Il m’a semblé (29 mai), qu’au lieu de poursuivre notre route vers le nord-est, ou se trouve Khiva, nous allions directement au nord ; à mes questions là-dessus, on répond qu’un détour est nécessaire pour plus de sécurité. L’Ozbeg, avec lequel nous avions échangé la veille quelques paroles, nous avait avertis de nous tenir sur nos gardes, attendu que les Tchaudors sont en révolte ouverte contre l’autorité du khan et poussent leurs alaman jusque sur ces frontières. Le soir, nous continuâmes d’avancer, non sans précautions, et je n’ai pas besoin de dire quelle fut ma joie, lorsque le lendemain (30), nous vîmes à notre droite et à notre gauche des groupes de tentes, et, lorsque autour de nous retentit ce cri de bon augure : « Aman geldingiz[1]. » Notre camarade Ilias, qui compte des amis parmi les gens campés dans ces parages, se hâta d’aller recueillir, à la ronde, un peu de pain frais et d’autres présents — kurban (friandises de gala) ; il revint, amplement pourvu, nous distribuer de la viande, du pain et du kimis (boisson d’un goût acide qu’on prépare avec du lait de jument) : bien que notre halte ne se prolongeât guère au delà d’une heure, bon nombre de ces pieux nomades vinrent nous trouver, pour satisfaire, en nous serrant la main, à leurs religieuses aspirations. En échange de quatre ou cinq formules, je reçus une forte ration de pain et plusieurs morceaux de viande, chameau, cheval ou mouton.

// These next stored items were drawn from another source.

Example parse_sample_blank_ws :
  parse_line (str "  ") Lenient
  = Ok (mkLine (str "  ") (LTask (mkTask false None None None (str "  ")))
          (Quirks_insert LEADING_WS TRAILING_WS) Lf).
Proof. by vm_compute. Qed.

(** ** Steps: what every parsing step keeps *)

(** From [p] to [p']: same line, same mode, the cursor never goes back, and strict mode records no
    quirk. *)
Record step_ok (p p' : Parser) : Prop := {
  step_raw : p_raw p' = p_raw p;
  step_chunks : p_chunks p' = p_chunks p;
  step_mode : p_mode p' = p_mode p;
  step_quirks : p_mode p = Strict → p_quirks p' = p_quirks p;
  step_i : p_i p ≤ p_i p'
}.

#[global] Instance step_ok_preorder : PreOrder step_ok.
Proof.
  split.
  - intros p. by split.
  - intros p q r [H1 H2 H3 H4 H5] [K1 K2 K3 K4 K5]. split; try congruence; [|lia].
    intros Hm. rewrite K4, H4; congruence.
Qed.

(** In mode [md], a step that only ever fails when the mode is strict. *)
Definition safe (md : Mode) {A} (m : M A) : Prop := ∀ p, p_mode p = md →
  match m p with Ok (_, p') => step_ok p p' | Err _ => md = Strict end.

Section safe.
Context (md : Mode).

Lemma safe_ret {A} (a : A) : safe md (mret a).
Proof. intros p _. by split. Qed.

Lemma safe_bind {A B} (m : M A) (f : A → M B) :
  safe md m → (∀ a, safe md (f a)) → safe md (m ≫= f).
Proof.
  intros Hm Hf p Hp. cbv [mbind M_bind]. specialize (Hm p Hp). destruct (m p) as [[a p']|]; [|done].
  specialize (Hf a p'). rewrite (step_mode _ _ Hm) in Hf. specialize (Hf Hp).
  destruct (f a p') as [[b p'']|]; [by etrans|done].
Qed.

Lemma safe_get {A} (f : Parser → A) : safe md (p_get f).
Proof. intros p _. by split. Qed.

Lemma safe_get_mode {B} (f : bool → M B) :
  safe md (f (bool_decide (md = Lenient))) →
  safe md (p_get (λ p, bool_decide (p_mode p = Lenient)) ≫= f).
Proof. intros H p Hp. cbv [mbind M_bind p_get]. rewrite Hp. exact (H p Hp). Qed.

Lemma safe_advance : safe md p_advance.
Proof. intros p _. split; simpl; auto; lia. Qed.

Lemma safe_if {A} (b : bool) (m1 m2 : M A) :
  safe md m1 → safe md m2 → safe md (if b then m1 else m2).
Proof. by destruct b. Qed.

Lemma safe_insert q : md = Lenient → safe md (p_insert q).
Proof. intros -> p Hp. by split; simpl; rewrite ?Hp. Qed.

Lemma safe_lenient_or_at q r m b : safe md (lenient_or_at q r m b).
Proof.
  intros p Hp. unfold lenient_or_at. destruct (p_mode p) eqn:E; [done|].
  by apply safe_insert; rewrite ?E.
Qed.

Lemma safe_lenient_or q r m : safe md (lenient_or q r m).
Proof. intros p. exact (safe_lenient_or_at q r m (p_pos p) p). Qed.

Lemma safe_run {A} (m : M A) p :
  p_mode p = md → safe md m → match m p with Ok (_, p') => step_ok p p' | Err _ => md = Strict end.
Proof. intros Hp H. exact (H p Hp). Qed.
End safe.

Create HintDb safe.
#[export] Hint Resolve safe_ret safe_get safe_advance safe_insert safe_lenient_or_at
  safe_lenient_or : safe.
Ltac safe_step :=
  first [ solve [auto with safe]
        | apply safe_get_mode | apply safe_bind; [|intros] | apply safe_if | case_match ].
Ltac safe := repeat safe_step.

(** A step whose branches are chosen by the cursor is run at that cursor. *)
Ltac safe_at_cursor :=
  match goal with |- match ?m ?p with _ => _ end => apply (safe_run _ m p); [done|]; safe end.

Section safe_parser.
Context (md : Mode).

Lemma safe_separator : safe md separator.
Proof.
  intros p Hp. unfold separator. destruct (p_chunks p !! p_i p) as [c|]; [|by split].
  safe_at_cursor.
Qed.

Lemma safe_take_priority t : safe md (take_priority t).
Proof.
  pose proof safe_separator. intros p Hp. unfold take_priority.
  destruct (p_word p) as [w|]; [|by split]. destruct (is_priority_word w); [|by split].
  safe_at_cursor.
Qed.

Lemma safe_take_date : safe md take_date.
Proof.
  intros p Hp. unfold take_date. destruct (p_word p) as [w|]; [|by split].
  destruct (Date_parse w) as [d|]; [safe_at_cursor|].
  destruct (bool_decide (p_mode p = Strict)) eqn:E; simpl; [|by split].
  breflect. destruct (has_date_shape w); [congruence|by split].
Qed.

Lemma safe_take_optional_date t : safe md (take_optional_date t).
Proof. pose proof safe_separator. pose proof safe_take_date. unfold take_optional_date. safe. Qed.

Lemma safe_incomplete_prefix t : safe md (incomplete_prefix t).
Proof.
  pose proof safe_take_priority. pose proof safe_take_optional_date.
  unfold incomplete_prefix. safe.
Qed.

Lemma safe_completed_prefix t : safe md (completed_prefix t).
Proof.
  pose proof safe_separator. pose proof safe_take_priority. pose proof safe_take_date.
  pose proof safe_take_optional_date.
  unfold completed_prefix. apply safe_bind; [done|intros more].
  apply safe_if; [safe|]. apply safe_get_mode. case_bool_decide; simpl; safe.
Qed.

Lemma safe_check_separators start len n rest : safe md (check_separators start len n rest).
Proof. revert n. induction rest; intros n; simpl; safe. Qed.

Lemma safe_description : safe md p_description.
Proof. pose proof safe_check_separators. intros p Hp. unfold p_description. safe_at_cursor. Qed.

Lemma safe_task : safe md p_task.
Proof.
  pose proof safe_description. pose proof safe_completed_prefix. pose proof safe_incomplete_prefix.
  intros p Hp. unfold p_task. safe_at_cursor.
Qed.
End safe_parser.

(** ** The cursor and the text behind it *)

(** Everything before the cursor. *)
Definition consumed (p : Parser) : bytes := take (p_pos p) (p_raw p).
(** No chunk is left. *)
Definition p_end (p : Parser) : bool := length (p_chunks p) <=? p_i p.
(** The cursor walks the chunks of its own line. *)
Definition on_chunks (p : Parser) : Prop := p_chunks p = chunks (p_raw p).

Lemma on_chunks_step p p' : step_ok p p' → on_chunks p → on_chunks p'.
Proof. intros H. unfold on_chunks. by rewrite (step_raw _ _ H), (step_chunks _ _ H). Qed.

Lemma p_pos_le p : on_chunks p → p_pos p ≤ length (p_raw p).
Proof.
  intros Ho. unfold p_pos. destruct (p_chunks p !! p_i p) as [c|] eqn:E; simpl; [|lia].
  rewrite Ho in E. destruct (chunks_lookup _ _ _ E) as (? & ? & _). lia.
Qed.

Lemma p_pos_end p : on_chunks p → p_pos p = length (p_raw p) ↔ p_end p = true.
Proof.
  intros Ho. unfold p_pos, p_end. rewrite Nat.leb_le.
  destruct (p_chunks p !! p_i p) as [c|] eqn:E; simpl.
  - pose proof (lookup_lt_Some _ _ _ E). rewrite Ho in E.
    destruct (chunks_lookup _ _ _ E) as (? & ? & _). lia.
  - by rewrite <- lookup_ge_None, E.
Qed.

Lemma drop_pos_nil p : on_chunks p → drop (p_pos p) (p_raw p) = [] ↔ p_end p = true.
Proof.
  intros Ho. pose proof (p_pos_le p Ho). rewrite <- (p_pos_end p Ho), <- length_zero_iff_nil, length_drop. lia.
Qed.

Lemma consumed_advance p c q :
  on_chunks p → p_chunks p !! p_i p = Some c →
  consumed (mkParser (p_raw p) (p_chunks p) (S (p_i p)) (p_mode p) q)
  = consumed p ++ chunk_text (p_raw p) c.
Proof.
  intros Ho Hc. unfold consumed, p_pos; simpl. rewrite Hc. simpl. rewrite Ho in *.
  rewrite (chunk_next _ _ _ Hc). destruct (chunks_lookup _ _ _ Hc) as (? & ? & _).
  unfold chunk_text. rewrite slice_app_split; [done|lia].
Qed.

Nous traversâmes un grand nombre de yap[2] et nous arrivâmes, vers midi, à une citadelle abandonnée, Khanabad, dont nous apercevions déjà depuis trois ou quatre milles les hautes murailles quadrangulaires. Nous y passâmes l’après-midi et la soirée. Le soleil brillait avec une ardeur impitoyable et il me parut fort doux de m’endormir à l’ombre des remparts démantelés, sur la terre nue, avec une pierre pour oreiller.

Avant l’aube nous étions déjà partis de Khanabad qui est à vingt-cinq milles de Khiva, et la journée entière s’écoula (ce qui nous surprit fort) sans que nous

  1. Soyez les bienvenus !
  2. Tranchées artificielles qu’on pratique pour l’irrigation du sol.